Collected data entries:
(* ===== verification/Tokio.v ===== *)
(** * Interfaces of the runtime (tokio)

    [tokio] is a dependency: what the proxy uses of its synchronisation and I/O
    primitives is stated here as classes, the operations as parameters and the
    documented behaviour as laws, with one counter-based instance each to show
    that the laws can hold. *)

From S2P Require Import Prelude.

Open Scope N_scope.

(** ** [tokio::sync::Semaphore]

    [sem_try_acquire_many] is both [try_acquire] (one permit) and
    [try_acquire_many]; [sem_add_permits] is what dropping a permit does. *)
Class Semaphore : Type := {
  Sem : Type;
  sem_new : N → Sem;
  sem_available : Sem → N;
  sem_try_acquire_many : Sem → N → option Sem;
  sem_add_permits : Sem → N → Sem
}.

Class SemaphoreLaws `{Semaphore} : Prop := {
  sem_available_new : ∀ n, sem_available (sem_new n) = n;
  sem_acquire_some : ∀ s n s',
    sem_try_acquire_many s n = Some s' → n + sem_available s' = sem_available s;
  sem_acquire_none : ∀ s n, sem_try_acquire_many s n = None → sem_available s < n;
  sem_available_add : ∀ s n, sem_available (sem_add_permits s n) = sem_available s + n
}.

(** Non-blocking acquisition, with its outcome. *)
Definition sem_acquire `{Semaphore} (n : N) (s : Sem) : bool * Sem :=
  match sem_try_acquire_many s n with
  | Some s' => (true, s')
  | None => (false, s)
  end.

Lemma sem_acquire_spec `{SemaphoreLaws} n s :
  if (n <=? sem_available s)
  then ∃ s', sem_acquire n s = (true, s') ∧ n + sem_available s' = sem_available s
  else sem_acquire n s = (false, s).
Proof.
  unfold sem_acquire. destruct (sem_try_acquire_many s n) as [s'|] eqn:E.
  - apply sem_acquire_some in E. rewrite (proj2 (N.leb_le _ _)) by lia. eauto.
  - apply sem_acquire_none in E. by rewrite (proj2 (N.leb_gt _ _)).
Qed.

#[export] Instance counter_semaphore : Semaphore := {|
  Sem := N;
  sem_new n := n;
  sem_available s := s;
  sem_try_acquire_many s n := if n <=? s then Some (s - n) else None;
  sem_add_permits s n := s + n
|}.

#[export] Instance counter_semaphore_laws : SemaphoreLaws.
Proof.
  split; cbn; intros; try done.
  - destruct (N.leb_spec n s); simplify_eq; lia.
  - destruct (N.leb_spec n s); [done|lia].
Qed.

(** ** [AsyncReadExt::take] with [AsyncBufReadExt::read_until]

    [read_until_spec limit delim input buf rest]: of the bytes [input] the peer
    sends before closing, reading through [take(limit)] up to [delim] appends
    [buf] to the buffer and leaves [rest]: the bytes up to and including the
    first delimiter, cut at the limit and at the end of the stream. *)
Definition read_until_spec (limit : N) (delim : byte) (input buf rest : bytes) : Prop :=
  input = buf ++ rest ∧ len buf ≤ limit
  ∧ delim ∉ removelast buf
  ∧ (last buf = Some delim ∨ len buf = limit ∨ rest = []).

(** An executable function with that behaviour. *)
Fixpoint read_until (limit : nat) (delim : byte) (input : bytes) : bytes * bytes :=
  match limit, input with
  | O, _ => ([], input)
  | _, [] => ([], [])
  | S limit', b :: input' =>
      if bool_decide (b = delim) then ([b], input')
      else let '(buf, rest) := read_until limit' delim input' in (b :: buf, rest)
  end.

Lemma read_until_ok limit delim input buf rest :
  read_until limit delim input = (buf, rest) → read_until_spec (N.of_nat limit) delim input buf rest.
Proof.
  unfold read_until_spec.
  revert input buf rest. induction limit as [|limit IH]; intros input buf rest; cbn.
  { destruct input; intros [= <- <-]; (repeat split; [rewrite len_nil; lia|apply not_elem_of_nil|by auto]). }
  destruct input as [|b input];
    [intros [= <- <-]; repeat split; [rewrite len_nil; lia|apply not_elem_of_nil|by auto]|].
  case_bool_decide as Hb.
  - intros [= <- <-]. subst. repeat split; [rewrite len_cons, len_nil; lia|apply not_elem_of_nil|by left].
  - destruct (read_until limit delim input) as [buf' rest'] eqn:E. intros [= <- <-].
    destruct (IH _ _ _ E) as (-> & Hl & Hd & Hend). split; [done|]. rewrite len_cons.
    split; [lia|]. split.
    + destruct buf' as [|c buf']; [apply not_elem_of_nil|].
      change (removelast (b :: c :: buf')) with (b :: removelast (c :: buf')).
      rewrite not_elem_of_cons. by split.
    + destruct buf' as [|c buf']; [|destruct Hend as [?|[?|?]]; [by left|right; left; lia|by auto]].
      destruct Hend as [?|[?|?]]; [done|right; left; lia|by auto].
Qed.

Lemma read_until_spec_fun limit delim input buf1 rest1 buf2 rest2 :
  read_until_spec limit delim input buf1 rest1 → read_until_spec limit delim input buf2 rest2 →
  buf1 = buf2 ∧ rest1 = rest2.
Proof.
  assert (∀ b1 r1 b2 r2, read_until_spec limit delim input b1 r1 →
            read_until_spec limit delim input b2 r2 → (length b1 ≤ length b2)%nat → b1 = b2 ∧ r1 = r2) as H.
  { intros b1 r1 b2 r2 (E1 & Hl1 & Hd1 & He1) (E2 & Hl2 & Hd2 & He2) Hle.
    rewrite E1 in E2. apply app_eq_inv in E2 as [(k & -> & ->)|(k & -> & ->)].
    - rewrite length_app in Hle. destruct k; [|cbn in Hle; lia]. by rewrite app_nil_r.
    - destruct k as [|c k]; [by rewrite app_nil_r|]. exfalso. destruct He1 as [Hlast|[Hlim|Hnil]].
      + rewrite removelast_app in Hd2 by done. apply not_elem_of_app in Hd2 as [Hn _].
        apply last_Some_elem_of in Hlast. done.
      + rewrite len_app, len_cons in Hl2. lia.
      + by destruct r2. }
  intros H1 H2. destruct (Nat.le_ge_cases (length buf1) (length buf2)); [by eapply H|].
  destruct (H _ _ _ _ H2 H1) as [-> ->]; done.
Qed.

(** ** [tokio::sync::watch], on counters *)
Class Watch : Type := {
  WatchChan : Type;
  watch_channel : N → WatchChan;
  watch_borrow : WatchChan → N;
  watch_send_replace : N → WatchChan → WatchChan
}.

Class WatchLaws `{Watch} : Prop := {
  watch_borrow_channel : ∀ v, watch_borrow (watch_channel v) = v;
  watch_borrow_send : ∀ v c, watch_borrow (watch_send_replace v c) = v
}.

#[export] Instance cell_watch : Watch := {|
  WatchChan := N;
  watch_channel v := v;
  watch_borrow c := c;
  watch_send_replace v _ := v
|}.

#[export] Instance cell_watch_laws : WatchLaws.
Proof. by split. Qed.

(** The outcome of [timeout(d, future)]. *)
Inductive timed (A : Type) : Type :=
| Elapsed
| InTime (a : A).
Arguments Elapsed {A}.
Arguments InTime {A} a.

• [ABOUT THIS TASK]: Go through the records and copy each one exactly.

• [EXPECTED ANSWER]:
(* ===== verification/Tokio.v ===== *)
(** * Interfaces of the runtime (tokio)

    [tokio] is a dependency: what the proxy uses of its synchronisation and I/O
    primitives is stated here as classes, the operations as parameters and the
    documented behaviour as laws, with one counter-based instance each to show
    that the laws can hold. *)

From S2P Require Import Prelude.

Open Scope N_scope.

(** ** [tokio::sync::Semaphore]

    [sem_try_acquire_many] is both [try_acquire] (one permit) and
    [try_acquire_many]; [sem_add_permits] is what dropping a permit does. *)
Class Semaphore : Type := {
  Sem : Type;
  sem_new : N → Sem;
  sem_available : Sem → N;
  sem_try_acquire_many : Sem → N → option Sem;
  sem_add_permits : Sem → N → Sem
}.

Class SemaphoreLaws `{Semaphore} : Prop := {
  sem_available_new : ∀ n, sem_available (sem_new n) = n;
  sem_acquire_some : ∀ s n s',
    sem_try_acquire_many s n = Some s' → n + sem_available s' = sem_available s;
  sem_acquire_none : ∀ s n, sem_try_acquire_many s n = None → sem_available s < n;
  sem_available_add : ∀ s n, sem_available (sem_add_permits s n) = sem_available s + n
}.

(** Non-blocking acquisition, with its outcome. *)
Definition sem_acquire `{Semaphore} (n : N) (s : Sem) : bool * Sem :=
  match sem_try_acquire_many s n with
  | Some s' => (true, s')
  | None => (false, s)
  end.

Lemma sem_acquire_spec `{SemaphoreLaws} n s :
  if (n <=? sem_available s)
  then ∃ s', sem_acquire n s = (true, s') ∧ n + sem_available s' = sem_available s
  else sem_acquire n s = (false, s).
Proof.
  unfold sem_acquire. destruct (sem_try_acquire_many s n) as [s'|] eqn:E.
  - apply sem_acquire_some in E. rewrite (proj2 (N.leb_le _ _)) by lia. eauto.
  - apply sem_acquire_none in E. by rewrite (proj2 (N.leb_gt _ _)).
Qed.

#[export] Instance counter_semaphore : Semaphore := {|
  Sem := N;
  sem_new n := n;
  sem_available s := s;
  sem_try_acquire_many s n := if n <=? s then Some (s - n) else None;
  sem_add_permits s n := s + n
|}.

#[export] Instance counter_semaphore_laws : SemaphoreLaws.
Proof.
  split; cbn; intros; try done.
  - destruct (N.leb_spec n s); simplify_eq; lia.
  - destruct (N.leb_spec n s); [done|lia].
Qed.

(** ** [AsyncReadExt::take] with [AsyncBufReadExt::read_until]

    [read_until_spec limit delim input buf rest]: of the bytes [input] the peer
    sends before closing, reading through [take(limit)] up to [delim] appends
    [buf] to the buffer and leaves [rest]: the bytes up to and including the
    first delimiter, cut at the limit and at the end of the stream. *)
Definition read_until_spec (limit : N) (delim : byte) (input buf rest : bytes) : Prop :=
  input = buf ++ rest ∧ len buf ≤ limit
  ∧ delim ∉ removelast buf
  ∧ (last buf = Some delim ∨ len buf = limit ∨ rest = []).

(** An executable function with that behaviour. *)
Fixpoint read_until (limit : nat) (delim : byte) (input : bytes) : bytes * bytes :=
  match limit, input with
  | O, _ => ([], input)
  | _, [] => ([], [])
  | S limit', b :: input' =>
      if bool_decide (b = delim) then ([b], input')
      else let '(buf, rest) := read_until limit' delim input' in (b :: buf, rest)
  end.

Lemma read_until_ok limit delim input buf rest :
  read_until limit delim input = (buf, rest) → read_until_spec (N.of_nat limit) delim input buf rest.
Proof.
  unfold read_until_spec.
  revert input buf rest. induction limit as [|limit IH]; intros input buf rest; cbn.
  { destruct input; intros [= <- <-]; (repeat split; [rewrite len_nil; lia|apply not_elem_of_nil|by auto]). }
  destruct input as [|b input];
    [intros [= <- <-]; repeat split; [rewrite len_nil; lia|apply not_elem_of_nil|by auto]|].
  case_bool_decide as Hb.
  - intros [= <- <-]. subst. repeat split; [rewrite len_cons, len_nil; lia|apply not_elem_of_nil|by left].
  - destruct (read_until limit delim input) as [buf' rest'] eqn:E. intros [= <- <-].
    destruct (IH _ _ _ E) as (-> & Hl & Hd & Hend). split; [done|]. rewrite len_cons.
    split; [lia|]. split.
    + destruct buf' as [|c buf']; [apply not_elem_of_nil|].
      change (removelast (b :: c :: buf')) with (b :: removelast (c :: buf')).
      rewrite not_elem_of_cons. by split.
    + destruct buf' as [|c buf']; [|destruct Hend as [?|[?|?]]; [by left|right; left; lia|by auto]].
      destruct Hend as [?|[?|?]]; [done|right; left; lia|by auto].
Qed.

Lemma read_until_spec_fun limit delim input buf1 rest1 buf2 rest2 :
  read_until_spec limit delim input buf1 rest1 → read_until_spec limit delim input buf2 rest2 →
  buf1 = buf2 ∧ rest1 = rest2.
Proof.
  assert (∀ b1 r1 b2 r2, read_until_spec limit delim input b1 r1 →
            read_until_spec limit delim input b2 r2 → (length b1 ≤ length b2)%nat → b1 = b2 ∧ r1 = r2) as H.
  { intros b1 r1 b2 r2 (E1 & Hl1 & Hd1 & He1) (E2 & Hl2 & Hd2 & He2) Hle.
    rewrite E1 in E2. apply app_eq_inv in E2 as [(k & -> & ->)|(k & -> & ->)].
    - rewrite length_app in Hle. destruct k; [|cbn in Hle; lia]. by rewrite app_nil_r.
    - destruct k as [|c k]; [by rewrite app_nil_r|]. exfalso. destruct He1 as [Hlast|[Hlim|Hnil]].
      + rewrite removelast_app in Hd2 by done. apply not_elem_of_app in Hd2 as [Hn _].
        apply last_Some_elem_of in Hlast. done.
      + rewrite len_app, len_cons in Hl2. lia.
      + by destruct r2. }
  intros H1 H2. destruct (Nat.le_ge_cases (length buf1) (length buf2)); [by eapply H|].
  destruct (H _ _ _ _ H2 H1) as [-> ->]; done.
Qed.

(** ** [tokio::sync::watch], on counters *)
Class Watch : Type := {
  WatchChan : Type;
  watch_channel : N → WatchChan;
  watch_borrow : WatchChan → N;
  watch_send_replace : N → WatchChan → WatchChan
}.

Class WatchLaws `{Watch} : Prop := {
  watch_borrow_channel : ∀ v, watch_borrow (watch_channel v) = v;
  watch_borrow_send : ∀ v c, watch_borrow (watch_send_replace v c) = v
}.

#[export] Instance cell_watch : Watch := {|
  WatchChan := N;
  watch_channel v := v;
  watch_borrow c := c;
  watch_send_replace v _ := v
|}.

#[export] Instance cell_watch_laws : WatchLaws.
Proof. by split. Qed.

(** The outcome of [timeout(d, future)]. *)
Inductive timed (A : Type) : Type :=
| Elapsed
| InTime (a : A).
Arguments Elapsed {A}.
Arguments InTime {A} a.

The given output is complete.